* [ACTIVITY] Write out exactly the lines of the entries below from the one holding "(** Two non-retryable" to the one holding "inst <> uuid_Nil", inclusive, and leave out all other lines.

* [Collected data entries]

(* ===== verification/GlobalExclusions.v ===== *)
(** The deployment-wide list of models withdrawn from automatic routing
    (internal/proxy/global_automatic_exclusions.go): a snapshot in each process, refreshed by one request at a
    time.  The mutex makes [snapshot_begin] and [snapshot_end] atomic; the read of the store happens between
    them, so requests interleave as the steps of [cache_step]. *)

From stdpp Require Import base gmap sets list strings.
From Stdlib Require Import ZArith Lia.
From S2P Require Import Prelude Types.
Open Scope string_scope.
Open Scope Z_scope.

Definition globalAutomaticExclusionTTL : Z := Minute.
(** A list: the withdrawn models, each with the operator's note. *)
Abbreviation Exclusions := (gmap string string).

Record globalAutomaticExclusionCache := { byModel : Exclusions; refreshedAt : Z; loaded : bool; refreshing : bool }.
Definition newGlobalAutomaticExclusionCache : globalAutomaticExclusionCache :=
  {| byModel := ∅; refreshedAt := 0; loaded := false; refreshing := false |}.

(** What the first half answers: the list to serve, or the stale one to fall back on after a read of the store. *)
Inductive Snapshot := Serve (m : Exclusions) | Fetch (stale : Exclusions).
Definition snapshot_begin (now : Z) (c : globalAutomaticExclusionCache) : globalAutomaticExclusionCache * Snapshot :=
  if (c.(loaded) && (Sub now c.(refreshedAt) <? globalAutomaticExclusionTTL))%bool then (c, Serve c.(byModel))
  else if c.(refreshing) then (c, Serve c.(byModel))
  else ({| byModel := c.(byModel); refreshedAt := c.(refreshedAt); loaded := c.(loaded); refreshing := true |}, Fetch c.(byModel)).
Definition snapshot_end (read : res string Exclusions) (now : Z) (stale : Exclusions) (c : globalAutomaticExclusionCache)
  : globalAutomaticExclusionCache * Exclusions :=
  match read with
  | Err _ => ({| byModel := c.(byModel); refreshedAt := c.(refreshedAt); loaded := c.(loaded); refreshing := false |}, stale)
  | Ok m => ({| byModel := m; refreshedAt := now; loaded := true; refreshing := false |}, m)
  end.

(** The soft exclusion set of a request; [None] for a service without the list. *)
Definition globalAutomaticExcludedModels (snapshot : option Exclusions) : option (gset string) :=
  match snapshot with
  | None => None
  | Some m => if bool_decide (m = ∅) then None else Some (dom m)
  end.
Definition globalAutomaticExclusionReason (snapshot : option Exclusions) (model : string) : string * bool :=
  match snapshot with
  | None => ("", false)
  | Some m => match m !! model with Some reason => (reason, true) | None => ("", false) end
  end.
Definition mergeExcludedModels (hard automatic : option (gset string)) : option (gset string) :=
  match automatic with
  | Some a => if bool_decide (a = ∅) then hard else Some (default ∅ hard ∪ a)
  | None => hard
  end.

(** ** Interleaved requests *)

(** A process: its cache, the requests reading the store (each with its stale list), the lists the store has
    answered and when, and the clock. *)
Record Process := { cache : globalAutomaticExclusionCache; reading : list Exclusions; answers : list (Exclusions * Z); clock : Z }.
Inductive cache_step : Process -> option Exclusions -> Process -> Prop :=
| step_clock p t : p.(clock) <= t ->
    cache_step p None {| cache := p.(cache); reading := p.(reading); answers := p.(answers); clock := t |}
| step_serve p c m : snapshot_begin p.(clock) p.(cache) = (c, Serve m) ->
    cache_step p (Some m) {| cache := c; reading := p.(reading); answers := p.(answers); clock := p.(clock) |}
| step_fetch p c stale : snapshot_begin p.(clock) p.(cache) = (c, Fetch stale) ->
    cache_step p None {| cache := c; reading := stale :: p.(reading); answers := p.(answers); clock := p.(clock) |}
| step_read p l r stale m c m' : p.(reading) = (l ++ stale :: r)%list ->
    snapshot_end (Ok m) p.(clock) stale p.(cache) = (c, m') ->
    cache_step p (Some m') {| cache := c; reading := (l ++ r)%list; answers := (m, p.(clock)) :: p.(answers); clock := p.(clock) |}
| step_fail p l r stale e c m' : p.(reading) = (l ++ stale :: r)%list ->
    snapshot_end (Err e) p.(clock) stale p.(cache) = (c, m') ->
    cache_step p (Some m') {| cache := c; reading := (l ++ r)%list; answers := p.(answers); clock := p.(clock) |}.
Definition start_process : Process := {| cache := newGlobalAutomaticExclusionCache; reading := []; answers := []; clock := 0 |}.
Inductive cache_run : Process -> Prop :=
| run_start : cache_run start_process
| run_step p served p' : cache_run p -> cache_step p served p' -> cache_run p'.

(** The last list the store answered; nothing is withdrawn before the first. *)
Definition latest (p : Process) : Exclusions := match p.(answers) with [] => ∅ | (m, _) :: _ => m end.
(** One request reads the store while [refreshing], and the cache holds the last answer. *)
Record cache_wf (p : Process) : Prop := {
  wf_reading : p.(reading) = if p.(cache).(refreshing) then [latest p] else [];
  wf_latest : p.(cache).(byModel) = latest p;
  wf_loaded : match p.(answers) with
              | [] => p.(cache).(loaded) = false
              | (_, t) :: _ => p.(cache).(loaded) = true /\ p.(cache).(refreshedAt) = t /\ t <= p.(clock)
              end
}.

Lemma single_middle {A} (x y : A) l r : (l ++ y :: r)%list = [x] -> l = [] /\ r = [] /\ y = x.
Proof. intros E. destruct l as [|z [|? ?]]; [injection E as -> ->; auto|discriminate..]. Qed.

Lemma cache_step_wf p served p' : cache_wf p -> cache_step p served p' ->
  cache_wf p' /\ (forall m, served = Some m -> m = latest p').
Proof.
  intros [Wr Wl Wd] S. destruct S as [p t L|p c m E|p c stale E|p l r stale m c m' R E|p l r stale e c m' R E]; cbn in *.
  - split; [|discriminate]. split; cbn; [exact Wr|exact Wl|]. destruct (answers p) as [|[? ?] ?]; [exact Wd|cbn in *; intuition lia].
  - unfold snapshot_begin in E. rewrite Wl in E.
    assert (c = cache p /\ m = latest p) as [-> ->] by (repeat case_match; split; congruence).
    split; [split; cbn; assumption|intros ? [= <-]; reflexivity].
  - unfold snapshot_begin in E. destruct (loaded (cache p) && _)%bool; [discriminate|].
    destruct (refreshing (cache p)); [discriminate|]. injection E as <- <-. split; [|discriminate].
    split; cbn; [rewrite Wr, Wl; reflexivity|exact Wl|exact Wd].
  - injection E as <- <-. rewrite R in Wr. destruct (refreshing (cache p)); [|destruct l; discriminate].
    apply single_middle in Wr as (-> & -> & ->). split; [split; cbn; auto with lia|intros ? [= <-]; reflexivity].
  - injection E as <- <-. rewrite R in Wr. destruct (refreshing (cache p)); [|destruct l; discriminate].
    apply single_middle in Wr as (-> & -> & ->). split; [split; cbn; auto|intros ? [= <-]; reflexivity].
Qed.
Lemma cache_run_wf p : cache_run p -> cache_wf p.
Proof. induction 1 as [|p s p' R IH S]; [split; reflexivity|exact (proj1 (cache_step_wf _ _ _ IH S))]. Qed.

(** C31: however requests interleave, at most one of them is reading the list of withdrawn models from
    the store; every request is served the list the store answered last, or nothing while it has not answered;
    and after a minute without an answer the next request reads it again, unless one already is. *)
Theorem withdrawn_models_current (p p' : Process) (served : option Exclusions) :
  cache_run p -> cache_step p served p' ->
  (length p'.(reading) <= 1)%nat /\ (forall m, served = Some m -> m = latest p') /\
  (forall m t l, p.(answers) = (m, t) :: l -> Minute <= Sub p.(clock) t -> p.(reading) = [] ->
     (snapshot_begin p.(clock) p.(cache)).2 = Fetch m).
Proof.
  intros R S. pose proof (cache_run_wf p R) as W. destruct (cache_step_wf p served p' W S) as [W' L]. split; [|split; [exact L|]].
  - rewrite (wf_reading _ W'). destruct (refreshing _); cbn; lia.
  - intros m t l A T N. destruct W as [Wr Wl Wd]. unfold latest in Wr, Wl. rewrite A in Wr, Wl, Wd. cbn in Wd.
    destruct Wd as (L1 & L2 & _). unfold snapshot_begin, globalAutomaticExclusionTTL. rewrite L1, L2.
    rewrite (proj2 (Z.ltb_ge _ _) T), Wl. rewrite N in Wr. destruct (refreshing (cache p)); [discriminate|reflexivity].
Qed.

(** A list is read, and withdraws a model a minute later. *)
Definition ex_answer : Exclusions := {["moonshotai/kimi-k3" := "quota"]}.
Definition ex_reading : Process :=
  {| cache := {| byModel := ∅; refreshedAt := 0; loaded := false; refreshing := true |}; reading := [∅]; answers := []; clock := 0 |}.
Definition ex_read : Process :=
  {| cache := {| byModel := ex_answer; refreshedAt := 0; loaded := true; refreshing := false |}; reading := []; answers := [(ex_answer, 0)]; clock := 0 |}.
Definition ex_later : Process :=
  {| cache := cache ex_read; reading := []; answers := [(ex_answer, 0)]; clock := Minute |}.
Lemma withdrawn_models_current_witness :
  (snapshot_begin Minute (cache ex_read)).2 = Fetch ex_answer /\
  globalAutomaticExclusionReason (Some (latest ex_later)) "moonshotai/kimi-k3" = ("quota", true).
Proof.
  assert (R : cache_run ex_later).
  { eapply (run_step ex_read None); [|apply (step_clock ex_read Minute); vm_compute; discriminate].
    eapply (run_step ex_reading (Some ex_answer)); [|apply (step_read ex_reading [] [] ∅ ex_answer _ _ eq_refl eq_refl)].
    eapply (run_step start_process None); [apply run_start|apply (step_fetch start_process _ ∅ eq_refl)]. }
  split; [|vm_compute; reflexivity].
  apply (proj2 (proj2 (withdrawn_models_current ex_later _ None R (step_clock ex_later Minute ltac:(vm_compute; discriminate)))) ex_answer 0 []);
    vm_compute; congruence.
Defined.
(* ===== verification/Upstream.v ===== *)
(** Upstream errors and their classification: internal/providers/provider.go.

    An error value is the list of the errors its chain unwraps to, in the order in which
    [errors.As] and [errors.Is] visit them; [errors.As] finds the first of a type. *)

From stdpp Require Import base gmap sets list strings.
From Stdlib Require Import ZArith Lia Ascii.
From S2P Require Import Prelude.
Open Scope string_scope.
Open Scope Z_scope.

Inductive ErrNode :=
| UpstreamStatusError (status : Z)
| UpstreamErrorResponse (status : Z) (body : string)
| ErrUpstreamIdleTimeout
| ErrUpstreamOutputStall
| ErrUpstreamSlowThroughput
| ErrCanceled
| ErrDeadlineExceeded
| URLError (inner : option string)
| OtherError (what : string).
Definition GoError : Type := list ErrNode.

(** [errors.As] for the two upstream types and for [*url.Error]. *)
Fixpoint as_status (e : GoError) : option Z :=
  match e with
  | [] => None
  | UpstreamStatusError st :: _ => Some st
  | _ :: e' => as_status e'
  end.
Fixpoint as_response (e : GoError) : option (Z * string) :=
  match e with
  | [] => None
  | UpstreamErrorResponse st body :: _ => Some (st, body)
  | _ :: e' => as_response e'
  end.
Fixpoint as_url (e : GoError) : option (option string) :=
  match e with
  | [] => None
  | URLError inner :: _ => Some inner
  | _ :: e' => as_url e'
  end.
(** [errors.Is] for the sentinels. *)
Definition is_stall (n : ErrNode) : bool :=
  match n with
  | ErrUpstreamIdleTimeout | ErrUpstreamOutputStall | ErrUpstreamSlowThroughput => true
  | _ => false
  end.
Definition is_cancel (n : ErrNode) : bool :=
  match n with ErrCanceled | ErrDeadlineExceeded => true | _ => false end.

Definition IsRetryableStatus (status : Z) : bool :=
  if ((status =? 408) || (status =? 429))%bool then true
  else ((500 <=? status) && (status <=? 599))%bool.
Definition isResponseHeaderTimeout (e : GoError) : bool :=
  match as_url e with
  | Some (Some inner) => Contains inner "timeout awaiting response headers"
  | _ => false
  end.
(** [None] is the nil error. *)
Definition IsRetryable (err : option GoError) : bool :=
  match err with
  | None => false
  | Some e =>
      if isResponseHeaderTimeout e then true
      else if existsb is_stall e then true
      else if existsb is_cancel e then false
      else match as_response e with
           | Some (st, _) => IsRetryableStatus st
           | None => match as_status e with
                     | Some _ => false
                     | None => true
                     end
           end
  end.

Definition buffered_with_status (st : Z) (e : GoError) : bool :=
  match as_response e with
  | Some (st', _) => st' =? st
  | None => false
  end.
Definition IsUpstreamModelNotFound (e : GoError) : bool := buffered_with_status 404 e.
Definition IsUpstreamProviderBillingBlocked (e : GoError) : bool := buffered_with_status 402 e.

Section Phrases.
Context `{GoUnicode}.

Definition contains_phrase (body : string) (phrases : list string) : bool :=
  existsb (fun p => Contains (ToLower body) p) phrases.
Definition buffered_400_phrase (phrases : list string) (e : GoError) : bool :=
  match as_response e with
  | Some (st, body) => ((st =? 400) && contains_phrase body phrases)%bool
  | None => false
  end.

Definition capabilityRejectionPhrases : list string :=
  ["not a multimodal model"; "does not support image"; "image input is not supported";
   "image input is unsupported"; "does not support vision"; "multimodal input is not supported"].
Definition IsUpstreamCapabilityRejection (e : GoError) : bool :=
  buffered_400_phrase capabilityRejectionPhrases e.

Definition schemaRejectionPhrases : list string :=
  ["conflict in schema definitions"; "failed to compile grammar"; "could not compile grammar";
   "invalid tool schema"; "invalid function schema"; "schema is not representable";
   "invalid input schema"].
Definition IsUpstreamSchemaRejection (e : GoError) : bool :=
  buffered_400_phrase schemaRejectionPhrases e.

Definition unknownFieldPhrases : list string :=
  ["extra inputs are not permitted"; "extra inputs not permitted"; "extra fields not permitted";
   "unknown field"; "unrecognized field"; "unexpected field"; "additional properties are not allowed"].
Definition IsUpstreamOutputConfigFormatRejection (e : GoError) : bool :=
  match as_response e with
  | Some (st, body) =>
      ((st =? 400) && Contains (ToLower body) "output_config" && Contains (ToLower body) "format"
       && contains_phrase body unknownFieldPhrases)%bool
  | None => false
  end.

Definition responsesUnsupportedPhrases : list string :=
  ["responses rest api not enabled"; "responses api not enabled";
   "not allowed to access this endpoint"; "unknown path"].
Definition IsUpstreamResponsesUnsupported (e : GoError) : bool :=
  match as_response e with
  | None => false
  | Some (st, body) =>
      if st =? 404 then true
      else if (negb (st =? 400) && negb (st =? 403))%bool then false
      else contains_phrase body responsesUnsupportedPhrases
  end.
End Phrases.

(** [upstreamStatus] (proxy/service.go): 0 for an error that is not from the upstream. *)
Definition upstreamStatus (e : GoError) : Z :=
  match as_status e with
  | Some st => st
  | None => match as_response e with
            | Some (st, _) => st
            | None => 0
            end
  end.

(** ** Facts *)

(** No error class is at once retried on the same binding and treated as a permanent
    verdict on the request: a rejected capability, a rejected schema, a missing model and a billing
    block are never retryable, unless the watchdogs or the transport reported a stall. *)
Lemma rejection_not_retryable `{GoUnicode} e :
  isResponseHeaderTimeout e = false -> existsb is_stall e = false ->
  (IsUpstreamCapabilityRejection e || IsUpstreamSchemaRejection e || IsUpstreamModelNotFound e
   || IsUpstreamProviderBillingBlocked e)%bool = true ->
  IsRetryable (Some e) = false.
Proof.
  intros Hu Hs. unfold IsRetryable, IsUpstreamCapabilityRejection, IsUpstreamSchemaRejection,
    IsUpstreamModelNotFound, IsUpstreamProviderBillingBlocked, buffered_400_phrase, buffered_with_status.
  rewrite Hu, Hs. destruct (existsb is_cancel e); [reflexivity|].
  destruct (as_response e) as [[st body]|]; [|discriminate]. unfold IsRetryableStatus.
  destruct (Z.eqb_spec st 400), (Z.eqb_spec st 404), (Z.eqb_spec st 402); subst; try reflexivity. discriminate.
Qed.

Lemma rejection_not_retryable_witness :
  IsRetryable (Some [UpstreamErrorResponse 400 "Conflict in schema definitions"]) = false.
Proof. apply (@rejection_not_retryable ascii_unicode); vm_compute; reflexivity. Defined.
Lemma walk_spec i multi p d bindings w :
  committed w = false ->
  let '(w', n, e, tr) := walk i multi p d bindings w in
  (forall j x, (j, x) ∈ tr -> (i <= j < i + length bindings)%nat /\ untouched w x) /\
  (length tr <= length bindings * (if multi then 1 else 3))%nat /\
  (e = None -> exists x, last tr = Some (Z.to_nat n, x)) /\
  (flushErr = None \/ deferFlushOnExhaustion = true -> forall er, e = Some er ->
   committed w' = true \/ untouched w w').
Proof.
  revert i w d; induction bindings as [|b rest IH]; intros i w d C; cbn [Failover.walk].
  { split; [set_solver|]. split; [cbn; lia|]. split; [discriminate|]. right. apply untouched_refl, C. }
  assert (U0 : untouched w (match i with O => w | S _ => discard w end)).
  { destruct i; [apply untouched_refl, C|apply untouched_discard, C]. }
  set (w0 := match i with O => w | S _ => discard w end) in *.
  destruct (negb (provider_configured b.(Provider))).
  { destruct rest as [|b2 rest].
    - split; [set_solver|]. split; [cbn; lia|]. split; [discriminate|auto].
    - specialize (IH (S i) w0 (Decision.set_Provider b.(Provider) d) (proj1 U0)). destruct (walk (S i) multi p _ (b2 :: rest) w0) as [[[w' n] e] tr].
      destruct IH as (T & L & S1 & S2). split; [|split; [|split; [exact S1|]]].
      + intros j x Hx. destruct (T j x Hx). split; [cbn in *; lia|eauto using untouched_trans].
      + cbn in *. destruct multi; lia.
      + intros F er He. destruct (S2 F er He); eauto using untouched_trans. }
  pose proof (same_binding_spec maxSameBindingRetries 0 i multi p (Decision.set_Provider b.(Provider) d) w0.(clock) w0 (proj1 U0)) as B.
  destruct (same_binding _ 0 i multi p _ _ w0) as [[w1 r] tr]. destruct B as (T & L & R).
  assert (T1 : forall j x, (j, x) ∈ tr -> (i <= j < i + length (b :: rest))%nat /\ untouched w x).
  { intros j x Hx. destruct (T j x Hx) as [-> U]. split; [cbn; lia|eauto using untouched_trans]. }
  assert (L1 : (length tr <= length (b :: rest) * (if multi then 1 else 3))%nat) by (unfold maxSameBindingRetries in L; cbn; destruct multi; lia).
  destruct r as [|er|er].
  - split; [exact T1|]. split; [exact L1|]. split; [intros _|discriminate].
    destruct (last tr) as [[j x]|] eqn:El.
    + apply last_Some_elem_of in El. destruct (T _ _ El) as [-> _]. exists x. f_equal. f_equal. lia.
    + apply last_None in El. subst tr. cbn in L. lia.
  - split; [exact T1|]. split; [exact L1|]. split; [discriminate|]. intros _ e0 _.
    destruct R; eauto using untouched_trans.
  - destruct (negb (can_failover er) || bool_decide (rest = []))%bool.
    + split; [exact T1|]. split; [exact L1|]. split; [discriminate|]. intros F e0 _. right.
      pose proof (untouched_trans _ _ _ U0 (untouched_trans _ _ _ R (untouched_discard w1 (proj1 R)))) as U.
      unfold flush_error. destruct flushErr; [|exact U]. destruct F as [F| ->]; [discriminate|exact U].
    + specialize (IH (S i) w1 (Decision.set_Provider b.(Provider) d) (proj1 R)).
      pose proof (untouched_trans _ _ _ U0 R) as U1.
      destruct (walk (S i) multi p _ rest w1) as [[[w' n] e] tr2]. destruct IH as (T2 & L2 & S1 & S2).
      split; [|split; [|split]].
      * intros j x [Hx|Hx]%elem_of_app; [exact (T1 j x Hx)|]. destruct (T2 j x Hx). split; [cbn; lia|eauto using untouched_trans].
      * rewrite length_app. unfold maxSameBindingRetries in L. cbn. destruct multi; lia.
      * intros E. destruct (S1 E) as [x Hx]. exists x. rewrite last_app, Hx. reflexivity.
      * intros F e0 He. destruct (S2 F e0 He); eauto using untouched_trans.
Qed.
(** A 4xx that is the upstream's verdict on the request. *)
Definition counts_as_strike (e : GoError) : bool :=
  (negb (upstreamStatus e =? 0) && negb (IsRetryableStatus (upstreamStatus e)))%bool.

(** Two non-retryable upstream errors in a row evict the pin: the first only counts, the
    second expires the row so that the next turn routes afresh; a success in between starts the
    count again.  Pins the user forced are left alone. *)
Lemma two_strikes inst key role reason e now db p :
  inst <> uuid_Nil -> key <> zero_session_key -> isUserForcedReason reason = false ->
  fits 32 role -> fits 32 sigma -> counts_as_strike e = true ->
  db !! (key, role) = Some p -> p.(Pin.Strategy) = sigma -> p.(Pin.TurnCount) < max_int32 ->
  let after n err := (maybeEvictPinAfterUpstreamErr strat true true err reason inst key role now
                        (<[(key, role) := Pin.set_ConsecutiveUpstreamErrors n p]> db)).1 in
  after 0 (Some e) = <[(key, role) := Pin.set_ConsecutiveUpstreamErrors 1 p]> db /\
  (forall now', now <= now' -> (loadPin strat key role now' (after 1 (Some e))).2.2 = false) /\
  after 1 None = <[(key, role) := Pin.set_ConsecutiveUpstreamErrors 0 p]> db.
Proof.
  intros Ni Nk Nf Fr Fs St E Es Ft. cbn zeta. unfold maybeEvictPinAfterUpstreamErr, no_automatic_eviction.
  rewrite (proj2 (String.eqb_neq _ _) Ni), (proj2 (String.eqb_neq _ _) Nk), Nf. cbn [negb orb].
  unfold counts_as_strike in St. apply andb_prop in St as [S1 S2]. apply negb_true_iff in S1, S2. rewrite S1, S2.
  pose proof (fun n => select_own db key role sigma (Pin.set_ConsecutiveUpstreamErrors n p) Es) as Sel.
  unfold bind, ret. cbn [IncrementUpstreamErrors ResetUpstreamErrors SessionPinRepo].
  unfold repo_IncrementUpstreamErrors, repo_ResetUpstreamErrors. split; [|split].
  - rewrite (update_for_own _ _ _ _ _ _ _ _ _ (Sel 0) eq_refl), insert_insert_eq. reflexivity.
  - intros now' L. rewrite (update_for_own _ _ _ _ _ _ _ _ _ (Sel 1) eq_refl), insert_insert_eq.
    change (_ <? pinEvictionStrikeThreshold) with false. cbn -[expireSessionPin loadPin].
    match goal with |- context [expireSessionPin _ _ _ _ _ _ _ ?d] =>
      pose proof (expire_not_loaded inst key role "upstream_error_strike_threshold" now now' d Fr Fs) as X end.
    destruct (expireSessionPin _ _ _ _ _ _ _ _) as [db' r]. cbn -[loadPin] in *. apply X; [|reflexivity|exact L].
    rewrite lookup_insert_eq. intros o [= <-]. exact Ft.
  - rewrite (update_for_own _ _ _ _ _ _ _ _ _ (Sel 1) eq_refl), insert_insert_eq. reflexivity.
Qed.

* [EXERCISE ANSWER]
(** Two non-retryable upstream errors in a row evict the pin: the first only counts, the
    second expires the row so that the next turn routes afresh; a success in between starts the
    count again.  Pins the user forced are left alone. *)
Lemma two_strikes inst key role reason e now db p :
  inst <> uuid_Nil -> key <> zero_session_key -> isUserForcedReason reason = false ->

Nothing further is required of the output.